Baker is among a group of people who feel that NHTSA, which is responsible for regulating automotive safety, should have adjusted the rule book to accommodate LEDs before they were allowed in new cars. This was how NHTSA approached previous fundamental changes to headlight technology, Baker points out. As headlights went from circular to rectangular and from sealed beams to replaceable bulbs, the rules and accommodations changed with them. “Well, when LED headlights came out,” Baker said, “they skipped all that. They just started selling cars with the LED headlights.”
On the other hand, if LEDs tend to drive the nuttier members of society even crazier, well, we should bear that in mind.
This is definitely a real, serious issue. My eyes check out well, but I have frequently been dazzled by modern headlights to the point where I was unable to see the road or anything surrounding the oncoming vehicle.
I believe that the main problem with LED's is that they are emitted from relatively tiny point sources and are far more coherent (laser-like) than halogens.
A halogen or other incandescent has a relatively huge filament that is emitting a much broader (and lower-energy/reddish) mix of wavelengths in all directions, which then bounce around in the reflector and quickly scatter over a wide area.

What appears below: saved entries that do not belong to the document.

(* ===== verification/GoNet.v ===== *)
(** * GoNet: the parts of [net] and [time] that mail headers and addresses use *)

From S2P Require Import Prelude GoStrings Strconv.

(** ** Host and port *)

(** [net.SplitHostPort]; [None] is any of its errors. *)
Definition SplitHostPort (hostport : bytes) : option (bytes * bytes) :=
  match LastIndex hostport (B ":") with
  | None => None
  | Some i =>
      let port := drop (S i) hostport in
      let check (host rest1 rest2 : bytes) :=
        if ContainsByte rest1 "["%char || ContainsByte rest2 "]"%char then None else Some (host, port) in
      if HasPrefix hostport (B "[") then
        match IndexByte hostport "]"%char with
        | None => None
        | Some e =>
            if (S e =? i)%nat then check (take (e - 1) (drop 1 hostport)) (drop 1 hostport) (drop (S e) hostport)
            else None
        end
      else
        let host := take i hostport in
        if ContainsByte host ":"%char then None else check host hostport hostport
  end.

(** [net.JoinHostPort] *)
Definition JoinHostPort (host port : bytes) : bytes :=
  if ContainsByte host ":"%char then B "[" ++ host ++ B "]:" ++ port else host ++ B ":" ++ port.

(** ** Dates *)

(** The local time zone: seconds east of Greenwich at an instant. *)
Class Zone := { zone_offset : Z → Z }.

(** The civil date of a day number counted from 1970-01-01, in the proleptic
    Gregorian calendar: eras of 400 years that start on the first of March. *)
Definition civil_from_days (days : Z) : Z * Z * Z :=
  let z := days + 719468 in
  let era := z / 146097 in
  let doe := z mod 146097 in
  let yoe := (doe - doe / 1460 + doe / 36524 - doe / 146096) / 365 in
  let doy := doe - (365 * yoe + yoe / 4 - yoe / 100) in
  let mp := (5 * doy + 2) / 153 in
  let d := doy - (153 * mp + 2) / 5 + 1 in
  let m := if mp <? 10 then mp + 3 else mp - 9 in
  (yoe + era * 400 + (if m <=? 2 then 1 else 0), m, d).

Definition weekday_names : list bytes := [B "Thu"; B "Fri"; B "Sat"; B "Sun"; B "Mon"; B "Tue"; B "Wed"].
Definition month_names : list bytes :=
  [B "Jan"; B "Feb"; B "Mar"; B "Apr"; B "May"; B "Jun"; B "Jul"; B "Aug"; B "Sep"; B "Oct"; B "Nov"; B "Dec"].

Definition two_digits (n : Z) : bytes := zero_pad 2 (show 10 n).

(** [t.Format(time.RFC1123Z)] of an instant in nanoseconds, in a zone that is
    [offset] seconds east of Greenwich. *)
Definition Format_RFC1123Z (offset t : Z) : bytes :=
  let secs := t / 10 ^ 9 + offset in
  let days := secs / 86400 in
  let s := secs mod 86400 in
  let '(y, m, d) := civil_from_days days in
  default [] (weekday_names !! Z.to_nat (days mod 7)) ++ B ", " ++ two_digits d ++ B " " ++
  default [] (month_names !! Z.to_nat (m - 1)) ++ B " " ++ zero_pad 4 (show 10 y) ++ B " " ++
  two_digits (s / 3600) ++ B ":" ++ two_digits (s / 60 mod 60) ++ B ":" ++ two_digits (s mod 60) ++ B " " ++
  (if offset <? 0 then B "-" else B "+") ++ two_digits (Z.abs offset / 3600) ++ two_digits (Z.abs offset / 60 mod 60).

Example format_new_year :
  Format_RFC1123Z 0 (1704067200 * 10 ^ 9) = B "Mon, 01 Jan 2024 00:00:00 +0000".
Proof. reflexivity. Qed.
Example format_leap_day :
  Format_RFC1123Z (-12600) (1709251199 * 10 ^ 9) = B "Thu, 29 Feb 2024 20:29:59 -0330".
Proof. reflexivity. Qed.
Example split_ipv6 : SplitHostPort (B "[::1]:25") = Some (B "::1", B "25").
Proof. reflexivity. Qed.
Example split_no_port : SplitHostPort (B "mail.example.org") = None.
Proof. reflexivity. Qed.
(* ===== verification/MailServer.v ===== *)
(** * MailServer: the server that owns the protocols ([mail/server.go]) and the
    login of mail clients ([login] of [mail/smtp.go]) *)

From S2P Require Import Prelude GoStrings Strconv World Accounts Flags MailStore Token Config.

(** What [New] assembles; the store and the accounts are the [Accounts]
    instance. *)
Record Server := NewServer {
  cfg : Config;
  tls : option tls_Config;
  dkim : option private_key;
}.

Section Server.
Context {U : UnicodeTables} {Acc : Accounts}.

(** [raw] is what reading the DKIM key file gave. *)
Definition New {K : KeyParsers} (c : Config) (dataDir : path) (raw : result bytes) : result Server :=
  match tlsConfig c with
  | Err e => Err e
  | Ok tls =>
      match dkimSigner c raw with
      | Err e => Err e
      | Ok signer =>
          let c := if decide (QueueDir c = []) then
                     {| Domain := Domain c; ExtraDomains := ExtraDomains c; Hostname := Hostname c;
                        SMTPAddr := SMTPAddr c; SubmissionAddr := SubmissionAddr c;
                        SubmissionTLSAddr := SubmissionTLSAddr c; POP3Addr := POP3Addr c;
                        POP3TLSAddr := POP3TLSAddr c; IMAPAddr := IMAPAddr c; IMAPTLSAddr := IMAPTLSAddr c;
                        TLSCertFile := TLSCertFile c; TLSKeyFile := TLSKeyFile c;
                        MaxMessageBytes := MaxMessageBytes c; Relay := Relay c;
                        SmarthostAddr := SmarthostAddr c; SmarthostUser := SmarthostUser c;
                        SmarthostPassword := SmarthostPassword c; DKIMDomain := DKIMDomain c;
                        DKIMSelector := DKIMSelector c; DKIMKeyFile := DKIMKeyFile c;
                        QueueDir := Join dataDir [B "queue"] |}
                   else c in
          Ok (NewServer c tls signer)
      end
  end.

(** [s.isLocalDomain] *)
Definition local_domain (srv : Server) (domain : bytes) : bool :=
  isLocalDomain (Domain (cfg srv)) (ExtraDomains (cfg srv)) domain.

(** The name [login] authenticates: a mailbox address of this server is cut
    to its local part. *)
Definition login_name (srv : Server) (username : bytes) : bytes :=
  match SplitAddress username with
  | Some (local, domain) => if local_domain srv domain then local else username
  | None => username
  end.

Definition mail_login (srv : Server) (username password : bytes) : M (option Account) :=
  accounts_Authenticate (login_name srv username) password.

End Server.
(* ===== verification/ServerFixtures.v ===== *)
(** * ServerFixtures: concrete mail servers for the witnesses *)

From S2P Require Import Prelude GoStrings Strconv World Accounts Fixtures Token Config MailServer.

(** A server for two domains, without and with a certificate. *)
Definition mail_config : Config :=
  match ConfigFromEnv {[B "MAIL_DOMAIN" := B "example.org"; B "MAIL_EXTRA_DOMAINS" := B "example.net"]} with
  | inr c => c
  | inl _ => env_config ∅
  end.
Definition plain_server : Server := NewServer mail_config None None.
Definition secure_server : Server := NewServer mail_config (Some (TLSConfig (B "cert") (B "example.org"))) None.

(** A server that sends everything through a smarthost. *)
Definition smart_config : Config :=
  match ConfigFromEnv {[B "MAIL_DOMAIN" := B "example.org"; B "MAIL_SMARTHOST_ADDR" := B "smtp.example.net:587"]} with
  | inr c => c
  | inl _ => env_config ∅
  end.
Definition smart_server : Server := NewServer smart_config None None.

(** The first server with its queue directory in place. *)
#[export] Instance no_keys : KeyParsers := {|
  LoadX509KeyPair _ _ := None;
  pem_Decode _ := None;
  ParsePKCS1PrivateKey _ := None;
  ParsePKCS8PrivateKey _ := None;
|}.
Definition queue_server : Server :=
  match New mail_config [B "data"] (Err os_ErrNotExist) with Ok srv => srv | Err _ => plain_server end.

An LED is a tiny point source, heavily biased towards the most penetrating, high-energy blueish wavelengths that hit our retinal rods the hardest. The light is far more coherent, so it penetrates further and scatters less in air. Not only is it dazzling, it scatters into intense and disorienting halos when it hits a windshield, dirty lens, or a cataract.
I'm 74. I've found that cheap night driving glasses from Amazon to be a big help. They fit over my regular glasses. In addition to making objects clearer, they reduce the glare from on-coming cars. I gave a pair to a friend, also 74, and he said they helped him as well.